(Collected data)
━━━━━━━━

(** * fas2ipa: the user reconciliation engine ([fas2ipa/users.py])

    A shallow embedding of the [Users] object manager and the properties
    its design document states about it: the username partitioner, the
    cross-realm conflict detector, the per-user upsert and the group
    membership reconciler. *)

From Stdlib Require Import NArith ZArith List String Ascii Bool Lia.
From stdpp Require Import base tactics option list.
Import ListNotations.

Set Default Proof Using "Type".
Local Open Scope N_scope.

(** ** Python strings

    A Python [str] is a sequence of Unicode code points; comparison is
    lexicographic on the code points. *)

Abbreviation char := N (only parsing).
Abbreviation str := (list N) (only parsing).

(** A source literal, whose characters are all ASCII. *)
Definition lit (s : string) : str :=
  List.map N_of_ascii (list_ascii_of_string s).

Fixpoint str_eqb (a b : str) : bool :=
  match a, b with
  | [], [] => true
  | x :: a', y :: b' => (x =? y) && str_eqb a' b'
  | _, _ => false
  end.

(** [a < b] on [str]. *)
Fixpoint str_ltb (a b : str) : bool :=
  match a, b with
  | _, [] => false
  | [], _ :: _ => true
  | x :: a', y :: b' => (x <? y) || ((x =? y) && str_ltb a' b')
  end.

(** [a >= b] on [str]. *)
Definition str_geb (a b : str) : bool := negb (str_ltb a b).

(** [s.startswith(p)]. *)
Fixpoint startswith (s p : str) {struct p} : bool :=
  match p, s with
  | [], _ => true
  | y :: p', x :: s' => (x =? y) && startswith s' p'
  | _ :: _, [] => false
  end.

(** [s.replace(old, new)] for a one-character [old]. *)
Definition replace_char (s : str) (old : char) (new : str) : str :=
  flat_map (fun c => if c =? old then new else [c]) s.

(** [sub in s] for strings. *)
Fixpoint contains (s sub : str) : bool :=
  startswith s sub ||
  match s with
  | [] => false
  | _ :: s' => contains s' sub
  end.

Definition star : char := 42.
Definition qmark : char := 63.
Definition lbracket : char := 91.
Definition rbracket : char := 93.
Definition bang : char := 33.
Definition hyphen : char := 45.

(** ** Python values, exceptions and results *)

(** The values a record decoded from JSON holds. *)
#[warnings="-register-all"]
Inductive pyval :=
| VNone
| VBool (b : bool)
| VInt (z : Z)
| VStr (s : str)
| VList (l : list pyval)
| VDict (d : list (str * pyval)).

(** The classes of [python_freeipa.exceptions] the code tells apart;
    [Unauthorized], [ValidationError] and [NotFound] are subclasses of
    [FreeIPAError]. *)
Inductive ipa_class := Unauthorized | ValidationError | NotFound | OtherFreeIPAError.

Inductive exn :=
| KeyError (key : str)
| ValueError
| AttributeError
| TypeError
| FreeIPAError (cls : ipa_class) (message : pyval)
| OtherException (text : str).

Inductive res (A : Type) :=
| Ok (a : A)
| Raise (e : exn).
Arguments Ok {A} a.
Arguments Raise {A} e.

#[global] Instance res_ret : MRet res := fun _ a => Ok a.
#[global] Instance res_bind : MBind res := fun _ _ f m =>
  match m with
  | Ok a => f a
  | Raise e => Raise e
  end.

(** ** [fnmatch.fnmatchcase]

    The matcher of the Python library, as its documentation gives it:
    [*] matches everything, [?] any single character, [[seq]] any
    character in seq and [[!seq]] any character not in seq; inside seq,
    [x-y] is the range from x to y.  A [[] that no []] closes stands for
    itself, and a []] directly after [[] or [[!] belongs to seq. *)

Inductive gtok :=
| GStar
| GAny
| GLit (c : char)
| GSet (negated : bool) (items : list (char * char)).

(** The items of a bracket expression: single characters and ranges. *)
Fixpoint set_items (stuff : str) : list (char * char) :=
  match stuff with
  | [] => []
  | lo :: rest =>
      match rest with
      | h :: hi :: rest' =>
          if h =? hyphen then (lo, hi) :: set_items rest'
          else (lo, lo) :: set_items rest
      | _ => (lo, lo) :: set_items rest
      end
  end.

(** Splits at the first []]: the text before it and the text after. *)
Fixpoint split_rbracket (s : str) : option (str * str) :=
  match s with
  | [] => None
  | c :: s' =>
      if c =? rbracket then Some ([], s')
      else match split_rbracket s' with
           | Some (stuff, rest) => Some (c :: stuff, rest)
           | None => None
           end
  end.

(** What follows a [[]: the bracket expression and the remaining
    pattern, or [None] when the bracket is not closed. *)
Definition bracket (s : str) : option (gtok * str) :=
  let '(neg, s1) :=
    match s with
    | c :: s' => if c =? bang then (true, s') else (false, s)
    | [] => (false, s)
    end in
  let '(first, s2) :=
    match s1 with
    | c :: s' => if c =? rbracket then ([rbracket], s') else ([], s1)
    | [] => ([], s1)
    end in
  match split_rbracket s2 with
  | Some (stuff, rest) => Some (GSet neg (set_items (first ++ stuff)), rest)
  | None => None
  end.

Fixpoint glob_tokens (fuel : nat) (pat : str) {struct fuel} : list gtok :=
  match pat with
  | [] => []
  | c :: pat' =>
      match fuel with
      | O => []
      | S fuel' =>
          if c =? star then GStar :: glob_tokens fuel' pat'
          else if c =? qmark then GAny :: glob_tokens fuel' pat'
          else if c =? lbracket then
            match bracket pat' with
            | Some (t, rest) => t :: glob_tokens fuel' rest
            | None => GLit c :: glob_tokens fuel' pat'
            end
          else GLit c :: glob_tokens fuel' pat'
      end
  end.

Definition in_items (c : char) (items : list (char * char)) : bool :=
  existsb (fun '(lo, hi) => (lo <=? c) && (c <=? hi)) items.

Fixpoint glob_match (toks : list gtok) (s : str) {struct toks} : bool :=
  match toks with
  | [] => match s with [] => true | _ :: _ => false end
  | GStar :: toks' =>
      (fix any_suffix (s : str) : bool :=
         glob_match toks' s ||
         match s with
         | [] => false
         | _ :: s' => any_suffix s'
         end) s
  | GAny :: toks' =>
      match s with
      | _ :: s' => glob_match toks' s'
      | [] => false
      end
  | GLit c :: toks' =>
      match s with
      | x :: s' => (x =? c) && glob_match toks' s'
      | [] => false
      end
  | GSet neg items :: toks' =>
      match s with
      | x :: s' => xorb neg (in_items x items) && glob_match toks' s'
      | [] => false
      end
  end.

Definition fnmatchcase (name pat : str) : bool :=
  glob_match (glob_tokens (List.length pat) pat) name.

(** ** The username partitioner *)

(** [string.ascii_lowercase], as the list of its one-letter strings. *)
Definition alphabet : list str :=
  List.map (fun i => [97 + N.of_nat i]) (seq 0 26).

(** [alphabet.index(c.lower())].  The code points whose lowercase form
    is one of the letters of [alphabet] are [a]-[z], [A]-[Z] and the
    Kelvin sign U+212A (which lowers to [k]); for any other character
    [index] raises [ValueError], here [None]. *)
Definition alphabet_index_lower (c : char) : option nat :=
  if (97 <=? c) && (c <=? 122) then Some (N.to_nat (c - 97))
  else if (65 <=? c) && (c <=? 90) then Some (N.to_nat (c - 65))
  else if c =? 8490 then Some 10%nat
  else None.

(** The replacement text of line 33, ["\u0010ffff"]: the escape [\u]
    takes four hexadecimal digits, so this is the control character
    U+0010 followed by the four letters [ffff]. *)
Definition wildcard_bound : str := 16 :: lit "ffff".

(** [if x:] for an optional string: [None] and [""] are false. *)
Definition nonempty {A} (o : option (list A)) : option (list A) :=
  match o with
  | Some (_ :: _) => o
  | _ => None
  end.

Definition _make_user_patterns
    (users_start_at : option str) (restrict_users : option (list str))
  : res (list str) :=
  match nonempty restrict_users with
  | Some restrict =>
      Ok (List.filter
            (fun pattern =>
               match nonempty users_start_at with
               | None => true
               | Some start =>
                   str_geb (replace_char pattern star wildcard_bound) start
               end)
            restrict)
  | None =>
      match nonempty users_start_at with
      | Some start =>
          match alphabet_index_lower (hd 0 start) with
          | Some start_index =>
              Ok (List.map (fun pattern => pattern ++ [star])
                    (start :: skipn (S start_index) alphabet))
          | None => Raise ValueError
          end
      | None => Ok (List.map (fun pattern => pattern ++ [star]) alphabet)
      end
  end.

(** The guard of [_push_users], line 126: the user is passed over when
    no pattern matches the username. *)
Definition matches_any (username : str) (user_patterns : list str) : bool :=
  existsb (fnmatchcase username) user_patterns.

(** ** Dictionaries and sets

    A Python [dict] keeps its keys in insertion order: it is an
    association list with distinct keys, and the operations keep the
    keys distinct.  A [set] of strings is a duplicate-free list. *)

Section Dict.
Context {K V : Type} `{EqDecision K}.

(** [d.get(k)]. *)
Fixpoint dict_get (d : list (K * V)) (k : K) : option V :=
  match d with
  | [] => None
  | (k', v) :: d' => if decide (k' = k) then Some v else dict_get d' k
  end.

(** [d[k] = v]: the value is replaced in place, a new key goes last. *)
Fixpoint dict_set (d : list (K * V)) (k : K) (v : V) : list (K * V) :=
  match d with
  | [] => [(k, v)]
  | (k', v') :: d' =>
      if decide (k' = k) then (k', v) :: d' else (k', v') :: dict_set d' k v
  end.

(** [del d[k]], for a key that is present. *)
Definition dict_del (d : list (K * V)) (k : K) : list (K * V) :=
  List.filter (fun kv => if decide (fst kv = k) then false else true) d.

(** [k in d]. *)
Definition dict_has (d : list (K * V)) (k : K) : bool :=
  match dict_get d k with Some _ => true | None => false end.
End Dict.

(** [d[k]] on a record. *)
Definition getitem (d : list (str * pyval)) (k : str) : res pyval :=
  match dict_get d k with
  | Some v => Ok v
  | None => Raise (KeyError k)
  end.

(** [x in s] for a set or list of strings. *)
Definition mem (x : str) (s : list str) : bool :=
  existsb (str_eqb x) s.

(** [s.add(x)]. *)
Definition set_add (s : list str) (x : str) : list str :=
  if mem x s then s else s ++ [x].

(** [s.remove(x)], for a member [x]. *)
Definition set_remove (s : list str) (x : str) : list str :=
  List.filter (fun y => negb (str_eqb x y)) s.

(** [sorted(l, key=key)] for string keys: a stable sort. *)
Fixpoint insert_by {A} (key : A -> str) (x : A) (l : list A) : list A :=
  match l with
  | [] => [x]
  | y :: l' =>
      if str_ltb (key y) (key x) then y :: insert_by key x l' else x :: l
  end.

Definition sorted_by {A} (key : A -> str) (l : list A) : list A :=
  fold_right (insert_by key) [] l.

(** A loop whose body may raise. *)
Fixpoint for_each {A S} (l : list A) (body : S -> A -> res S) (s : S) : res S :=
  match l with
  | [] => Ok s
  | a :: l' =>
      match body s a with
      | Ok s' => for_each l' body s'
      | Raise e => Raise e
      end
  end.

(** The fields [username] and [email] of a source record are strings;
    a missing key raises [KeyError], another kind of value [TypeError]. *)
Definition get_str (user_obj : list (str * pyval)) (k : str) : res str :=
  v ← getitem user_obj k;
  match v with
  | VStr s => Ok s
  | _ => Raise TypeError
  end.

(** ** Configuration *)

(** One entry of [config["fas"]]. *)
Record fas_conf := {
  email_domain : option str;             (* "email_domain", when present *)
  fas_groups_prefix : option str;        (* ["groups"].get("prefix") *)
  fas_groups_ignore : list str;          (* ["groups"].get("ignore", ()) *)
  agreement : list (str * list str)      (* name and signed_groups of each *)
}.

Record config := {
  users_skip_disabled : bool;
  users_skip_spam : bool;
  users_skip_conflicts : list str;
  skip_user_add : bool;
  skip_user_membership : bool;
  ipa_username : str;
  ipa_password : str;
  groups_prefix : str;
  fas : list (str * fas_conf);
  chunks_size : nat
}.

(** ** The source fetcher *)

(** Lines 75-78: the people whose username is not below the cursor. *)
Definition from_start (start : str) (people : list (list (str * pyval)))
  : res (list (list (str * pyval))) :=
  for_each people
    (fun kept u =>
       username ← get_str u (lit "username");
       Ok (if str_geb username start then kept ++ [u] else kept))
    [].

(** [pull_from_fas]; a source realm is given by its name and by what
    its search returns for a pattern, the unapproved people and the
    people.  The lines echoed are left out. *)
Definition pull_from_fas
    (fas_instances :
       list (str * (str -> res (list (list (str * pyval)) * list (list (str * pyval))))))
    (users_start_at : option str) (restrict_users : option (list str))
  : res (list (str * list (list (str * pyval)))) :=
  user_patterns ← _make_user_patterns users_start_at restrict_users;
  for_each fas_instances
    (fun fas_matched_users '(fas_name, send_request) =>
       matched_users ←
         for_each user_patterns
           (fun matched_users pattern =>
              result ← send_request pattern;
              let people := fst result ++ snd result in
              match nonempty users_start_at with
              | Some start =>
                  kept ← from_start start people;
                  Ok (matched_users ++ kept)
              | None => Ok (matched_users ++ people)
              end)
           [];
       Ok (dict_set fas_matched_users fas_name matched_users))
    [].

(** ** The conflict detector *)

Inductive conflict_kind :=
| circular_email
| email_pointing_to_other_fas
| email_address_conflicts.

#[global] Instance conflict_kind_eq_dec : EqDecision conflict_kind.
Proof. solve_decision. Defined.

━━━━━━━━

> **HOW TO COMPLETE THIS TASK**
Nothing should appear in the answer except the lines above from the line with "glob_match (glob_tokens (List.length" through the line with "Definition alphabet_index_lower (c", both included, written out exactly.

> **REPLY**
  glob_match (glob_tokens (List.length pat) pat) name.

(** ** The username partitioner *)

(** [string.ascii_lowercase], as the list of its one-letter strings. *)
Definition alphabet : list str :=
  List.map (fun i => [97 + N.of_nat i]) (seq 0 26).

(** [alphabet.index(c.lower())].  The code points whose lowercase form
    is one of the letters of [alphabet] are [a]-[z], [A]-[Z] and the
    Kelvin sign U+212A (which lowers to [k]); for any other character
    [index] raises [ValueError], here [None]. *)
Definition alphabet_index_lower (c : char) : option nat :=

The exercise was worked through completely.